Building multi-regression model throws error: `Pandas data cast to numpy dtype of object. Check input data with np.asarray(data).`
Asked Answered
A

5

51

I have pandas dataframe with some categorical predictors (i.e. variables) as 0 & 1, and some numeric variables. When I fit that to a stasmodel like:

est = sm.OLS(y, X).fit()

It throws:

Pandas data cast to numpy dtype of object. Check input data with np.asarray(data). 

I converted all the dtypes of the DataFrame using df.convert_objects(convert_numeric=True)

After this all dtypes of dataframe variables appear as int32 or int64. But at the end it still shows dtype: object, like this:

4516        int32
4523        int32
4525        int32
4531        int32
4533        int32
4542        int32
4562        int32
sex         int64
race        int64
dispstd     int64
age_days    int64
dtype: object

Here 4516, 4523 are variable labels.

Any idea? I need to build a multi-regression model on more than hundreds of variables. For that I have concatenated 3 pandas DataFrames to come up with final DataFrame to be used in model building.

Alphabetize answered 20/11, 2015 at 18:42 Comment(3)
The output you're seeing is as expected. The dtype listed at the end of your output is the dtype of the dtypes series (the result of calling pd.DataFrame.dtypes) and has nothing to do with the types inside of your dataframe. Just try pd.DataFrame(range(100)).dtypesNissie
check np.asarray(X).dtype which should be float64, or int64 which, I think, will be converted to float64 inside statsmodels. Best to check again est.model.exog.dtype to make sure float64 is used in the calculations.Airborne
Note, if the 'object' dtypes are categorical variables like strings, then it is better to use the formula interface which will automatically create a (numerical) dummy encoding for string variables. Otherwise, use pandas categorical to convert to dummy endoding.Airborne
R
66

If X is your dataframe, try using the .astype method to convert to float when running the model:

est = sm.OLS(y, X.astype(float)).fit()
Randazzo answered 17/2, 2016 at 17:43 Comment(5)
so .. converting categorical variables to floats?Heraclea
all categorical variables should be converted into dummy variables before sticking them in the model, so yesRandazzo
And integers are not good enough, they must be floats! Int64 produces the same error as object or category ... sigh.Capernaum
There could be a different possibility that the data types would just need to be corresponding. e.g., strings go with strings, float goes with floats, etc.Scarcely
This is only true if the categorical variable is binary. If not, other coding schemes like dummy or one-hot coding should be used. Otherwise, regression has no way of knowing that the numerical variable is only on nominal scale and mistakes it as continuous.Pyrology
S
23

if both y(dependent) and X are taken from a data frame then type cast both:-

est = sm.OLS(y.astype(float), X.astype(float)).fit()
Salliesallow answered 8/7, 2016 at 4:56 Comment(1)
so .. converting categorical variables to floats?Heraclea
S
5

As Mário and Daniel suggested, yes, the issue is due to categorical values not previously converted into dummy variables.

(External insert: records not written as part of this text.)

(** ** The grammar of a preview *)

(** [b] begins with a chunked body of at most [room] bytes whose last chunk declares
    the end of the message ([ieof]); [rest] follows it. *)
Inductive chunked : Z -> bytes -> bytes -> bytes -> Prop :=
| last_chunk room l rest :
    chunk_size (l ++ CRLF) = Some 0 -> contains (encode "ieof") (blower (l ++ CRLF)) = true ->
    chunked room (l ++ CRLF ++ CRLF ++ rest) [] rest
| next_chunk room l data b body rest :
    chunk_size (l ++ CRLF) = Some (len data) -> 0 < len data <= room ->
    chunked (room - len data) b body rest ->
    chunked room (l ++ CRLF ++ data ++ CRLF ++ b) (data ++ body) rest.

Lemma assert_ok {A} b (k : result A) r : assert b k = Ok r -> b = true /\ k = Ok r.
Proof. by destruct b. Qed.
(* ===== verification/Pipeline.v ===== *)
(** * From the journal to activities (the mains of activity_combine.py and
    activity_export.py)

    The loop that follows a journal, feeds the combiner a page at a time and ends
    the pending groups whatever happened; and the exporter's one page.  A source of
    pages answers a cursor; it may answer differently at each poll.  The JSON text of
    a saved page is a parameter. *)

From S2P Require Import Prelude PyVal Decimal Text Decoders Export ExportSpec Combine CombineSpec Journal JournalSpec JournalReplay.

(** ** [feed] with the state an exception leaves behind *)

Section pipeline.
(** The digest that names an activity. *)
Variable digest : key -> string.

Fixpoint fed_rows (c : combiner) (rows : list row) : combiner * result (list dict) :=
  match rows with
  | [] => (c, Ok [])
  | r :: rows =>
      match feed_row digest c r with
      | Err e => (c, Err e)
      | Ok (c, out) => match fed_rows c rows with
                       | (c, Ok out') => (c, Ok (out ++ out'))
                       | (c, Err e) => (c, Err e)
                       end
      end
  end.

Definition fed (c : combiner) (page : dict) : combiner * result (list dict) :=
  if has "error" page then (c, Err (ValueError "page error")) else
  match project_page (VDict page) with
  | Err e => (c, Err e)
  | Ok out => match get "events" out with
              | Some (VList rows) => fed_rows c (map row_of_val rows)
              | _ => (c, Err (KeyError "events"))
              end
  end.

(** ** [main] of activity_combine.py *)

Definition source := option string -> result dict.

(** [replay] of a local journal, which must answer 200. *)
Definition journal_source (d : db) : source := fun cursor =>
  let? (status, page) := replay d cursor 128 in
  raise_if (negb (status =? 200)) (ValueError "replay refused") ;;
  Ok page.

(** The loop over the polls: the combiner, what was printed, and how it ended; the
    end of the list is the interruption of a consumer that follows. *)
Fixpoint consume (follow : bool) (polls : list source) (c : combiner) (cursor : option string)
    : combiner * list dict * result unit :=
  match polls with
  | [] => (c, [], Err KeyboardInterrupt)
  | poll :: polls =>
      match poll cursor with
      | Err e => (c, [], Err e)
      | Ok page =>
          if has "error" page then (c, [], Err (ValueError "page error")) else
          match fed c page with
          | (c, Err e) => (c, [], Err e)
          | (c, Ok out) =>
              match item "next_cursor" page, item "events" page with
              | Ok (VStr next), Ok events =>
                  if negb (truthy events) && negb follow then (c, out, Ok tt) else
                  let '(c, out', r) := consume follow polls c (Some next) in (c, out ++ out', r)
              | _, _ => (c, out, Err TypeError)
              end
          end
      end
  end.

I faced this issue reviewing StatLearning book lab on linear regression for the "Carseats" dataset from statsmodels, where the columns 'ShelveLoc', 'US' and 'Urban' are categorical values, I assume the categorical values causing issues in your dataset are also strings like in this one. Considering the previous, I will use this as an example since you didn't provide dataframes for the question.

The columns we have at the beginning are the following, as stated before 'ShelveLoc', 'US' and 'Urban'are categorical:

Index(['Sales', 'CompPrice', 'Income', 'Advertising', 'Population', 'Price',
       'ShelveLoc', 'Age', 'Education', 'Urban', 'US'],
      dtype='object')

In a simple line for Python, I converted them to categorical values and dropped the ones that had "No" and "Bad" labels (as this is what was being requested from the lab in the book).

carseats = pd.get_dummies(carseats, columns=['ShelveLoc', 'US', 'Urban'], drop_first = True)

This will return a dataframe with the following columns:

Index(['Sales', 'CompPrice', 'Income', 'Advertising', 'Population', 'Price',
       'Age', 'Education', 'ShelveLoc_Good', 'ShelveLoc_Medium', 'US_Yes',
       'Urban_Yes'],
      dtype='object')

And that's it, you have dummy variables ready for OLS. Hope this is useful.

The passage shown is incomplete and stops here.